By Linda Hsieh, managing editor
With a goal to produce 6.5 billion cu meters of shale gas per year by 2015, Chinese energy companies are aggressively looking for technology breakthroughs to speed up ROP and enhance drilling efficiency, said Yang Qingli, president of CNPC Technical Services Company, during a keynote address at the 2012 IADC/SPE Asia Pacific Drilling Technology (APDT) Conference on 9 July in Tianjin, China. These include better pinpointing of sweet spots, more efficient and cost-effective drilling of horizontal wells, and reservoir stimulation with reduced water requirements, he said.
“In the development of China’s tight sandstone reservoirs, we pursue higher drilling speed and higher operational efficiency to lower the drilling cost. Meanwhile, by integrating and applying new technology, drilling more horizontal and lateral wells and adopting applicable reservoir stimulation technologies, we enhanced single well production and increased recovery efficiencies,” said Mr Yang, who served as chairman of the 2012 APDT program committee.
Simplified casing programs, cluster-well drilling, extensive application of LWD tools and equipment upgrades are all among integrated measures that China National Petroleum Corp (CNPC) is taking in its approach to unconventional gas development.
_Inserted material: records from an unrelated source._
(** ** Rules *)

Lemma wpf_deferring {A} (m : P A) cleanup f Q :
  wpf m f (fun r f1 l1 => wpf cleanup f1 (fun c f2 l2 => Q (settle r c) f2 (l1 ++ l2))) -> wpf (deferring m cleanup) f Q.
Proof.
  intros Hm. apply wpf_mbind. eapply wpf_mono; [exact Hm|]. intros r f1 l1 Hc. apply wpf_mbind.
  eapply wpf_mono; [exact Hc|]. intros c f2 l2 HQ. apply wpf_mret. by rewrite app_nil_r.
Qed.

Lemma wpf_lv_value {A} (m : M W A) f (Q : _ -> _ -> list lv_call -> Prop) :
  (forall w a w', m w = (a, w') -> Q (Return (Ok a)) f []) -> wpf (lv_value m) f Q.
Proof.
  intros HQ. apply wpf_ask_run. intros w w' r. destruct (m w) as [a w1] eqn:E. intros [= <- <-]. eauto.
Qed.

Ltac lv_step :=
  cbv beta;
  lazymatch goal with
  | |- wpf (lv_value _) _ _ => apply wpf_lv_value; intros ? ? ? ?
  | |- wpf (deferring _ _) _ _ => apply wpf_deferring
  | |- wpf (ask (lift _)) _ _ => apply wpf_ask_run; intros ? ? [?|?] ?
  | |- wpf (freeDomain _) _ _ => unfold freeDomain
  | |- wpf (freeVolume _) _ _ => unfold freeVolume
  | _ => wpf_step
  end; cbn [app settle].
Ltac lv_run := repeat lv_step.

(** ** The wait *)

Lemma rounds_quiet n start msg (g : P unit) : quiet g (fun _ => True) -> quiet (lv_rounds n start msg g) (fun _ => True).
Proof.
  intros Hg. induction n as [|n IH]; intros f; cbn [lv_rounds]; [by lv_run|].
  lv_step. lv_step. apply (wpf_quiet _ _ _ _ Hg); [intros _ _|intros err|]; by lv_run.
Qed.

Lemma refresh_quiet pool msg : quiet (W := W) (refresh pool msg) (fun _ => True).
Proof.
  intros f. unfold refresh, waitForSuccess. lv_run. apply rounds_quiet. intros f'. by lv_run.
Qed.

Section Clock.

Context `{!LvClock W}.

Definition lv_now (s : sdk (W * string) lv_call) : Z := time_Now (fst (sdk_world s)).

Lemma refresh_passes pool s : lv_now s <= lv_now (ask_err (lift (Pool_Refresh pool)) s).2.
Proof.
  destruct s as [[w f] l]. unfold lv_now, ask_err, gcall, mbind, lift. cbn. pose proof (Refresh_passes pool w).
  by destruct (Pool_Refresh pool w) as [[e|] w'].
Qed.

(** One round: success, or a second has passed. *)
Lemma rounds_unfold pool msg start s : exists (o : bool) s1,
  lv_now s <= lv_now s1 /\ (o = false -> lv_now s + waitSleepInterval <= lv_now s1) /\ forall n,
  lv_rounds (S n) start msg (ask_err (lift (Pool_Refresh pool))) s =
    if o then (Return (Ok tt), s1)
    else if waitTimeout <? lv_now s1 - start then (Return (Err (Errorf (msg +:+ ": %s") [])), s1)
    else lv_rounds n start msg (ask_err (lift (Pool_Refresh pool))) s1.
Proof.
  pose proof (refresh_passes pool s) as Hp.
  destruct (ask_err (lift (Pool_Refresh pool)) s) as [[[[]|e]|] s1] eqn:E; cbn in Hp.
  - exists true, s1. split_and!; [done|done|]. intros n. cbn [lv_rounds]. rewrite gbind_run. unfold gcatch, mbind. by rewrite E.
  - destruct s1 as [[w f] l]. exists false, (mkSdk (time_Sleep waitSleepInterval w, f) l).
    pose proof (Sleep_passes waitSleepInterval w) as Hs. unfold lv_now in *. cbn in *.
    split_and!; [unfold waitSleepInterval in *; lia|intros _; lia|].
    intros n. cbn [lv_rounds]. rewrite gbind_run. unfold gcatch, mbind. rewrite E. cbn.
    unfold gbind, lv_value, ask, gcall, mbind, lift. cbn. rewrite !app_nil_r. by destruct (waitTimeout <? _).
  - exfalso. revert E. unfold ask_err, gcall, mbind, lift. destruct (Pool_Refresh pool (fst (sdk_world s))) as [[e|] w']; done.
Qed.

Lemma rounds_enough pool msg start n : forall s m,
  (n <= m)%nat -> lv_now s - start <= waitTimeout ->
  waitTimeout < Z.of_nat n * waitSleepInterval + (lv_now s - start) ->
  lv_rounds m start msg (ask_err (lift (Pool_Refresh pool))) s =
    lv_rounds n start msg (ask_err (lift (Pool_Refresh pool))) s /\
  (forall e s', lv_rounds n start msg (ask_err (lift (Pool_Refresh pool))) s = (Return (Err e), s') ->
     waitTimeout < lv_now s' - start).
Proof.
  induction n as [|n IH]; intros s m Hm Ht Hn; [lia|]. destruct m as [|m]; [lia|].
  destruct (rounds_unfold pool msg start s) as (o & s1 & Hge & Hs1 & Hu). rewrite !Hu. destruct o; [by split|].
  destruct (Z.ltb_spec waitTimeout (lv_now s1 - start)); [split; [done|]; by intros e s' [= _ <-]|].
  apply IH; [lia|lia|]. specialize (Hs1 eq_refl). lia.
Qed.

Lemma refresh_start pool msg s :
  refresh pool msg s = lv_rounds 301 (lv_now s) msg (ask_err (lift (Pool_Refresh pool))) s.
Proof.
  destruct s as [[w f] l]. unfold refresh, waitForSuccess, gbind at 1, lv_value at 1, ask at 1, gcall at 1, mbind, lift at 1.
  cbn -[lv_rounds]. by rewrite app_nil_r.
Qed.

(** The wait for a pool ends: whatever libvirt answers, 301 rounds are enough, and it
    gives up only when five minutes have passed. *)
Theorem refresh_bounded pool msg n s :
  (301 <= n)%nat ->
  lv_rounds n (lv_now s) msg (ask_err (lift (Pool_Refresh pool))) s = refresh pool msg s /\
  (forall e s', refresh pool msg s = (Return (Err e), s') -> waitTimeout < lv_now s' - lv_now s).
Proof.
  intros Hn. rewrite refresh_start. apply rounds_enough; [done|rewrite Z.sub_diag; done|].
  rewrite Z.sub_diag. reflexivity.
Qed.

End Clock.

Definition failed {A} (r : outcome (result A)) : Prop := match r with Return (Ok _) => False | _ => True end.

(** ** Volumes *)

(** libvirt answered [v] for the name or the key. *)
Definition looked_up (c : libvirtClient) (name v : string) : Prop :=
  exists w w', LookupStorageVolByName (lc_pool c) name w = (Ok v, w') \/ LookupStorageVolByKey name w = (Ok v, w').

Lemma getVolume_quiet c name : quiet (W := W) (getVolume c name) (looked_up c name).
Proof. intros f. unfold getVolume, looked_up. lv_run; split_and!; try done; eauto. Qed.

Definition path_of (v path : string) : Prop := exists w w', Volume_GetPath v w = (Ok path, w').

Lemma backing_quiet v : quiet (W := W) (newDefBackingStoreFromLibvirt v) (fun b => path_of v (fst b)).
Proof.
  intros f. unfold newDefBackingStoreFromLibvirt, newDefVolumeFromLibvirt, path_of. lv_run; split_and!; try done; eauto.
Qed.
Another key piece is what Mr Yang called a “5+1 cooperative mode.” “We develop tight gas fields in a 5+1 cooperative mode, which means that an oilfield operator manages five EPC contractors and pays them based on gas output. Both the owner and the contractors can benefit from the lower cost of development and increased profit. Our engineering and technical service teams are encouraged to utilize their EPC experience in various types of oil and gas fields at home and abroad, and actively optimize development technologies,” he explained.
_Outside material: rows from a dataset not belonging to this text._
(** ** Theorems *)

(** C22: [Start] returns without an error only after the cancellation and when every service
    ended without one.  When it returns an error, this is that of the context, if the
    context ended with anything but a cancellation, or else that of the service that
    comes first in the list among those that failed, all services before it having ended
    without one.  Before the context ends it does not return. *)
Theorem starter_verdict n socket s : reachable n socket s ->
  (main s = Returned None -> ctx s = Some Canceled /\ Forall ended_well (services s)) /\
  (forall err, main s = Returned (Some err) ->
     (exists e, ctx s = Some e /\ e <> Canceled /\ err = errUnexpected e) \/
     exists k e b, services s !! k = Some (Closed (Some e), b) /\ err = errCollected e /\ below k ended_well (services s)) /\
  (ctx s = None -> match main s with Waiting | Exited _ => True | _ => False end).
Proof.
  intros Hr. destruct (reachable_inv _ _ _ Hr) as [Hm _ _ _]. unfold main_ok in Hm. split_and!.
  - intros E. rewrite E in Hm. destruct Hm as [? Hb]. split; [done|]. apply Forall_lookup. intros i p Hi.
    eapply Hb; [|done]. by eapply lookup_lt_Some.
  - intros err E. rewrite E in Hm. destruct Hm as [?|(k & e & b & ? & ? & ? & _)]; [by left|right]. by exists k, e, b.
  - intros Ec. destruct (main s) as [|k|[err|]|]; try done; rewrite Ec in Hm; naive_solver.
Qed.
Mr Yang added that CNPC has shortened the average drilling periods of vertical, directional and horizontal wells by approximately 58% and has reduced the cost per well by approximately 35% from 2010 to 2011. Going forward, the company hopes to further increase single well production and overall recovery through more accurate positioning of sweet spots and increased control of reserves per well.
Efficient reservoir stimulation will be key, he said. CNPC has hydraulically fractured up to 15 stages in a single borehole and fractured 13 stages in a 6-in. open hole with their independently developed tools, Mr Yang said. “Better result is achieved by dynamically adjusting the fracturing plan based on real-time microseismic monitoring during the fracturing process,” he added. “In 2011, we saw a 30.23% increase in production from each new horizontal well in our blocks overall developed with horizontal wells as compared to 2010.”
With an estimated 25 trillion cu meters of recoverable shale gas in the country, China expects that this resource will account for up to 25% of the national gas energy supply by 2020. CNPC has already built two demonstration shale-gas basins in its blocks; the first vertical test well yielded more than 10,000 cu meters/day of gas, and a recently completed horizontal well output 145,000 cu meters/day of gas. That was 13 times that of an adjacent vertical well, Mr Yang said.
“The challenges are China’s major target areas of shale gas are characterized by distinct geology and geography from those of foreign countries. The reservoirs are buried in deep, aged and fragile formations prone to collapsing. It is a challenging task to build long horizontal sections to tap them,” he said. These wells also are located in mountains, making surface conditions complex and making it difficult to carry out factory-style construction.
“I believe that China’s tremendous shale gas resources will usher in a new wave of development in the near future. This will offer great opportunities for engineering and technical service companies, including not only those in China but also those from overseas,” Mr Yang said.